**Record extracts**:
(** The two matchers agree: on a pattern with exactly one star,
    [wildcard_capture] succeeds exactly when [wildcard_matches] holds, and the
    text it captures is what the star stood for; on a pattern with no star or
    with several it captures nothing. *)
Theorem wildcard_capture_spec pattern candidate :
  match split_once pattern with
  | Some (prefix, suffix) =>
      if decide (STAR ∈ suffix) then wildcard_capture pattern candidate = None
      else match wildcard_capture pattern candidate with
           | Some x => candidate = prefix ++ x ++ suffix /\ wildcard_matches pattern candidate = true
           | None => wildcard_matches pattern candidate = false
           end
  | None => wildcard_capture pattern candidate = None
  end.
Proof.
  unfold wildcard_capture. destruct (split_once pattern) as [[prefix suffix]|] eqn:Ep.
  2: { apply split_once_None in Ep. destruct (position _ _) eqn:E; [|done].
       destruct (position_Some _ _ _ E) as [(x & Hx & He) _]. apply N.eqb_eq in He as <-.
       by apply list_elem_of_lookup_2 in Hx. }
  apply split_once_Some in Ep as [-> Hp]. rewrite position_star by done. simpl.
  rewrite drop_star, take_app_length.
  assert (contains_byte STAR suffix = bool_decide (STAR ∈ suffix)) as ->.
  { apply eq_true_iff_eq. unfold contains_byte. rewrite existsb_exists, bool_decide_eq_true.
    setoid_rewrite N.eqb_eq. setoid_rewrite <- list_elem_of_In. naive_solver. }
  case_decide as Hs; [by rewrite bool_decide_true|rewrite bool_decide_false by done].
  assert (wildcard_matches (prefix ++ STAR :: suffix) candidate = true <->
    exists x, candidate = prefix ++ x ++ suffix) as Hm
    by (by rewrite wildcard_matches_iff, glob_one_star).
  assert (forall x, candidate = prefix ++ x ++ suffix ->
    (length candidate <? length prefix + length suffix)%nat = false /\
    starts_with prefix candidate && ends_with suffix candidate = true /\
    take (length candidate - length suffix - length prefix)
      (drop (length prefix) candidate) = x) as Hx.
  { intros x ->. rewrite !length_app. split; [apply Nat.ltb_ge; lia|]. split.
    - rewrite andb_true_iff, starts_with_spec, ends_with_spec. split; [eauto|].
      exists (prefix ++ x). by rewrite <- app_assoc.
    - rewrite drop_app_length.
      replace (_ - _ - _)%nat with (length x) by lia. apply take_app_length. }
  destruct (wildcard_matches _ candidate) eqn:Em.
  - destruct (proj1 Hm eq_refl) as (x & Hc). destruct (Hx x Hc) as (-> & -> & ->). done.
  - destruct (length candidate <? _)%nat eqn:El; [done|].
    destruct (_ && _) eqn:Ea; [|done]. exfalso.
    apply andb_true_iff in Ea as [(r & Hr)%starts_with_spec (r' & Hr')%ends_with_spec].
    apply Nat.ltb_ge in El.
    assert (exists x, candidate = prefix ++ x ++ suffix) as Hc.
    { rewrite Hr in El, Hr'. rewrite length_app in El. subst candidate.
      destruct (app_eq_inv _ _ _ _ Hr') as [(k & -> & ->)|(k & -> & ->)]; [|by exists k].
      rewrite !length_app in El. destruct k; simpl in El; [|lia]. exists []. by rewrite !app_nil_r. }
    by apply Hm in Hc.
Qed.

**Instructions to follow**: Output every line above so that it reads exactly as before.

**Response below**:
(** The two matchers agree: on a pattern with exactly one star,
    [wildcard_capture] succeeds exactly when [wildcard_matches] holds, and the
    text it captures is what the star stood for; on a pattern with no star or
    with several it captures nothing. *)
Theorem wildcard_capture_spec pattern candidate :
  match split_once pattern with
  | Some (prefix, suffix) =>
      if decide (STAR ∈ suffix) then wildcard_capture pattern candidate = None
      else match wildcard_capture pattern candidate with
           | Some x => candidate = prefix ++ x ++ suffix /\ wildcard_matches pattern candidate = true
           | None => wildcard_matches pattern candidate = false
           end
  | None => wildcard_capture pattern candidate = None
  end.
Proof.
  unfold wildcard_capture. destruct (split_once pattern) as [[prefix suffix]|] eqn:Ep.
  2: { apply split_once_None in Ep. destruct (position _ _) eqn:E; [|done].
       destruct (position_Some _ _ _ E) as [(x & Hx & He) _]. apply N.eqb_eq in He as <-.
       by apply list_elem_of_lookup_2 in Hx. }
  apply split_once_Some in Ep as [-> Hp]. rewrite position_star by done. simpl.
  rewrite drop_star, take_app_length.
  assert (contains_byte STAR suffix = bool_decide (STAR ∈ suffix)) as ->.
  { apply eq_true_iff_eq. unfold contains_byte. rewrite existsb_exists, bool_decide_eq_true.
    setoid_rewrite N.eqb_eq. setoid_rewrite <- list_elem_of_In. naive_solver. }
  case_decide as Hs; [by rewrite bool_decide_true|rewrite bool_decide_false by done].
  assert (wildcard_matches (prefix ++ STAR :: suffix) candidate = true <->
    exists x, candidate = prefix ++ x ++ suffix) as Hm
    by (by rewrite wildcard_matches_iff, glob_one_star).
  assert (forall x, candidate = prefix ++ x ++ suffix ->
    (length candidate <? length prefix + length suffix)%nat = false /\
    starts_with prefix candidate && ends_with suffix candidate = true /\
    take (length candidate - length suffix - length prefix)
      (drop (length prefix) candidate) = x) as Hx.
  { intros x ->. rewrite !length_app. split; [apply Nat.ltb_ge; lia|]. split.
    - rewrite andb_true_iff, starts_with_spec, ends_with_spec. split; [eauto|].
      exists (prefix ++ x). by rewrite <- app_assoc.
    - rewrite drop_app_length.
      replace (_ - _ - _)%nat with (length x) by lia. apply take_app_length. }
  destruct (wildcard_matches _ candidate) eqn:Em.
  - destruct (proj1 Hm eq_refl) as (x & Hc). destruct (Hx x Hc) as (-> & -> & ->). done.
  - destruct (length candidate <? _)%nat eqn:El; [done|].
    destruct (_ && _) eqn:Ea; [|done]. exfalso.
    apply andb_true_iff in Ea as [(r & Hr)%starts_with_spec (r' & Hr')%ends_with_spec].
    apply Nat.ltb_ge in El.
    assert (exists x, candidate = prefix ++ x ++ suffix) as Hc.
    { rewrite Hr in El, Hr'. rewrite length_app in El. subst candidate.
      destruct (app_eq_inv _ _ _ _ Hr') as [(k & -> & ->)|(k & -> & ->)]; [|by exists k].
      rewrite !length_app in El. destruct k; simpl in El; [|lia]. exists []. by rewrite !app_nil_r. }
    by apply Hm in Hc.
Qed.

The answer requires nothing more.